_MATERIAL SHOWN_
(* ===== verification/Balancer.v ===== *)
(** Account selection: [src/app/core/balancer/logic.py],
    [src/app/core/balancer/rendezvous_hash.py] and
    [src/app/core/utils/retry.py].

    The [AccountState] objects are shared with the caller and mutated in
    place, so [select_account] takes the list of their values and returns the
    list of their new values; a member of a pool is the position of an object
    in that list together with its value.  Clock readings and random draws are
    arguments. *)

From S2P Require Import Prelude Models Usage.
Import Usage.UsageCore.

(** ** Retry delays *)
Module Retry.

Definition is_digit (c : ascii) : bool :=
  let n := Ascii.nat_of_ascii c in Nat.leb 48 n && Nat.leb n 57.
Definition digit_val (c : ascii) : Z := Z.of_nat (Ascii.nat_of_ascii c - 48).

(** [\d+] greedily: value so far, number of digits, rest of the text. *)
Fixpoint take_digits (s : string) (acc : Z) (count : nat) : Z * nat * string :=
  match s with
  | String c s' => if is_digit c then take_digits s' (acc * 10 + digit_val c)%Z (S count)
                   else (acc, count, s)
  | EmptyString => (acc, count, s)
  end.

(** A literal prefix, ignoring case: the rest of the text. *)
Fixpoint match_ci (p s : string) : option string :=
  match p, s with
  | EmptyString, _ => Some s
  | String c p', String d s' =>
      if Ascii.eqb (lower_ascii c) (lower_ascii d) then match_ci p' s' else None
  | _, _ => None
  end.

(** [(\d+(?:\.\d+)?)]: the decimal number at the head of the text. *)
Definition match_number (s : string) : option (Q * string) :=
  let '(whole, n, rest) := take_digits s 0 0 in
  if Nat.eqb n 0 then None
  else match rest with
       | String "." rest' =>
           let '(frac, k, rest'') := take_digits rest' 0 0 in
           if Nat.eqb k 0 then Some (inject_Z whole, rest)
           else Some ((inject_Z whole + inject_Z frac / inject_Z (10 ^ Z.of_nat k))%Q, rest'')
       | _ => Some (inject_Z whole, rest)
       end.

(** [_RETRY_PATTERN] at the head of the text.  No alternative of the pattern
    needs backtracking: the separators and the digits are disjoint classes,
    and the unit [s] matches before [seconds?] is tried. *)
Definition match_retry_at (s : string) : option Q :=
  match match_ci "try again in" s with
  | None => None
  | Some rest =>
      match match_number (lstrip rest) with
      | None => None
      | Some (value, rest) =>
          let rest := lstrip rest in
          match match_ci "s" rest, match_ci "ms" rest with
          | Some _, _ => Some value
          | None, Some _ => Some (value / 1000)%Q
          | None, None => None
          end
      end
  end.

(** [_RETRY_PATTERN.search]: the leftmost match. *)
Fixpoint parse_retry_after (message : string) : option Q :=
  match match_retry_at message with
  | Some v => Some v
  | None => match message with
            | EmptyString => None
            | String _ m => parse_retry_after m
            end
  end.

(** [jitter] is the draw of [random.uniform(0.9, 1.1)]. *)
Definition backoff_seconds (jitter : Q) (attempt : Z) : Q :=
  let attempt := if (attempt <? 1)%Z then 1%Z else attempt in
  let exponent := inject_Z (2 ^ (attempt - 1)) in
  let base_ms := (200 * exponent)%Q in
  ((base_ms * jitter) / 1000)%Q.

End Retry.

(** ** Rendezvous hashing *)
Module Rendezvous.
Section Rendezvous.
(** [sha256] is a parameter; digests compare as byte strings. *)
Context (sha256 : string → string).

Definition _score (key node : string) : string := sha256 (key ++ ":" ++ node)%string.

Definition select_node (key : string) (nodes : list string) : option string :=
  match nodes with
  | [] => None
  | [node] => Some node
  | _ => max_by (_score key) nodes
  end.
End Rendezvous.
End Rendezvous.

(** ** Balancer logic *)
Module Logic.
Import Retry.

Definition PERMANENT_FAILURE_CODES : dict string :=
  [("refresh_token_expired", "Refresh token expired - re-login required");
   ("refresh_token_reused", "Refresh token was reused - re-login required");
   ("refresh_token_invalidated", "Refresh token was revoked - re-login required");
   ("token_expired", "Authentication token expired - re-login required");
   ("account_deactivated", "Account has been deactivated");
   ("account_suspended", "Account has been suspended");
   ("account_deleted", "Account has been deleted")].

Definition SECONDS_PER_DAY : Z := 60 * 60 * 24.
Definition UNKNOWN_RESET_BUCKET_DAYS : Z := 10000.
Definition UNKNOWN_PLAN_FALLBACK : string := "free".
Definition CAPACITY_PLAN_ALIASES : dict string :=
  [("education", "edu"); ("k12", "edu"); ("guest", "free"); ("go", "free");
   ("free_workspace", "free"); ("quorum", "free"); ("unknown", "free")].

Inductive RoutingStrategy := usage_weighted | round_robin | capacity_weighted.

Definition HEALTH_TIER_HEALTHY : Z := 0.
Definition HEALTH_TIER_DRAINING : Z := 1.
Definition HEALTH_TIER_PROBING : Z := 2.

Record AccountState := {
  account_id : string;
  status : AccountStatus;
  used_percent : option Q;
  reset_at : option Q;
  blocked_at : option Q;
  cooldown_until : option Q;
  secondary_used_percent : option Q;
  secondary_reset_at : option Z;
  last_error_at : option Q;
  last_selected_at : option Q;
  error_count : Z;
  deactivation_reason : option string;
  plan_type : option string;
  capacity_credits : option Q;
  health_tier : Z;
}.

(** *** Sort keys *)

Definition primary_used (state : AccountState) : Q := default 0%Q (used_percent state).
Definition secondary_used (state : AccountState) : Q :=
  default (primary_used state) (secondary_used_percent state).
Definition last_selected (state : AccountState) : Q := or_q (last_selected_at state) 0.

Definition _usage_sort_key (state : AccountState) : Q * (Q * (Q * string)) :=
  (secondary_used state, (primary_used state, (last_selected state, account_id state))).

Definition _primary_usage_sort_key (state : AccountState) : Q * (Q * (Q * string)) :=
  (primary_used state, (secondary_used state, (last_selected state, account_id state))).

Definition _reset_bucket_days (state : AccountState) (current : Q) : Z :=
  match secondary_reset_at state with
  | None => UNKNOWN_RESET_BUCKET_DAYS
  | Some r => Z.max 0 (Qfloor ((inject_Z r - current) / inject_Z SECONDS_PER_DAY))
  end.

Definition _reset_first_sort_key (current : Q) (state : AccountState) : Z * (Q * (Q * (Q * string))) :=
  (_reset_bucket_days state current, _usage_sort_key state).

Definition _round_robin_sort_key (state : AccountState) : Q * string :=
  (last_selected state, account_id state).

Definition _fallback_secondary_capacity_credits (plan_type : option string) : Q :=
  let normalized := py_lower (py_strip (or_s plan_type "")) in
  let resolved_plan :=
    match dict_get CAPACITY_PLAN_ALIASES normalized with
    | Some p => p
    | None => or_s (Some normalized) UNKNOWN_PLAN_FALLBACK
    end in
  match dict_get PLAN_CAPACITY_CREDITS_SECONDARY resolved_plan with
  | Some c => c
  | None => default 0%Q (dict_get PLAN_CAPACITY_CREDITS_SECONDARY UNKNOWN_PLAN_FALLBACK)
  end.

Definition _remaining_secondary_credits (state : AccountState) : Q :=
  let remaining (capacity : Q) :=
    let used_pct :=
      match secondary_used_percent state with
      | Some p => p
      | None => default 0%Q (used_percent state)
      end in
    qmax 0 (capacity * (1 - qmin used_pct 100 / 100))%Q in
  match capacity_credits state with
  | None => remaining (_fallback_secondary_capacity_credits (plan_type state))
  | Some capacity => if qle capacity 0 then 0%Q else remaining capacity
  end.

Definition _capacity_probe_sort_key (state : AccountState) : Q * (Q * (Q * (Q * string))) :=
  ((- _remaining_secondary_credits state)%Q, _usage_sort_key state).

(** *** Pools *)

Definition member := (nat * AccountState)%type.
Definition obj (m : member) : AccountState := snd m.

Definition _prefer_earlier_reset_candidates (available : list member) (current : Q) : list member :=
  match min_by (λ m, _reset_bucket_days (obj m) current) available with
  | None => []
  | Some e =>
      List.filter (λ m, (_reset_bucket_days (obj m) current =? _reset_bucket_days (obj e) current)%Z)
        available
  end.

(** [random.choices(pool, weights)]: the first member whose cumulative weight
    exceeds [x = u * total], the last one if none does. *)
Fixpoint choose_weighted (pool : list member) (acc x : Q) : option member :=
  match pool with
  | [] => None
  | [m] => Some m
  | m :: rest =>
      let acc := (acc + _remaining_secondary_credits (obj m))%Q in
      if qlt x acc then Some m else choose_weighted rest acc x
  end.

(** [u] is the draw of [random.random()]. *)
Definition _select_capacity_weighted (u : Q) (available : list member) : option member :=
  let total := qsum (map (λ m, _remaining_secondary_credits (obj m)) available) in
  if qle total 0 then min_by (λ m, _usage_sort_key (obj m)) available
  else choose_weighted available 0 (u * total).

(** [healthy or probing or draining or available]. *)
Definition tier_members (tier : Z) (available : list member) : list member :=
  List.filter (λ m, (health_tier (obj m) =? tier)%Z) available.
Definition effective_pool (available : list member) : list member :=
  match tier_members HEALTH_TIER_HEALTHY available with
  | [] =>
      match tier_members HEALTH_TIER_PROBING available with
      | [] =>
          match tier_members HEALTH_TIER_DRAINING available with
          | [] => available
          | draining => draining
          end
      | probing => probing
      end
  | healthy => healthy
  end.

Record SelectOpts := {
  prefer_earlier_reset : bool;
  routing_strategy : RoutingStrategy;
  allow_backoff_fallback : bool;
  deterministic_probe : bool;
  primary_first_usage_weighted : bool;
}.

_AIM OF THE TASK_
Quote, with nothing altered, all lines from the start of the entries to the line that carries "arguments. *)", inclusive.

_RESULT_
(* ===== verification/Balancer.v ===== *)
(** Account selection: [src/app/core/balancer/logic.py],
    [src/app/core/balancer/rendezvous_hash.py] and
    [src/app/core/utils/retry.py].

    The [AccountState] objects are shared with the caller and mutated in
    place, so [select_account] takes the list of their values and returns the
    list of their new values; a member of a pool is the position of an object
    in that list together with its value.  Clock readings and random draws are
    arguments. *)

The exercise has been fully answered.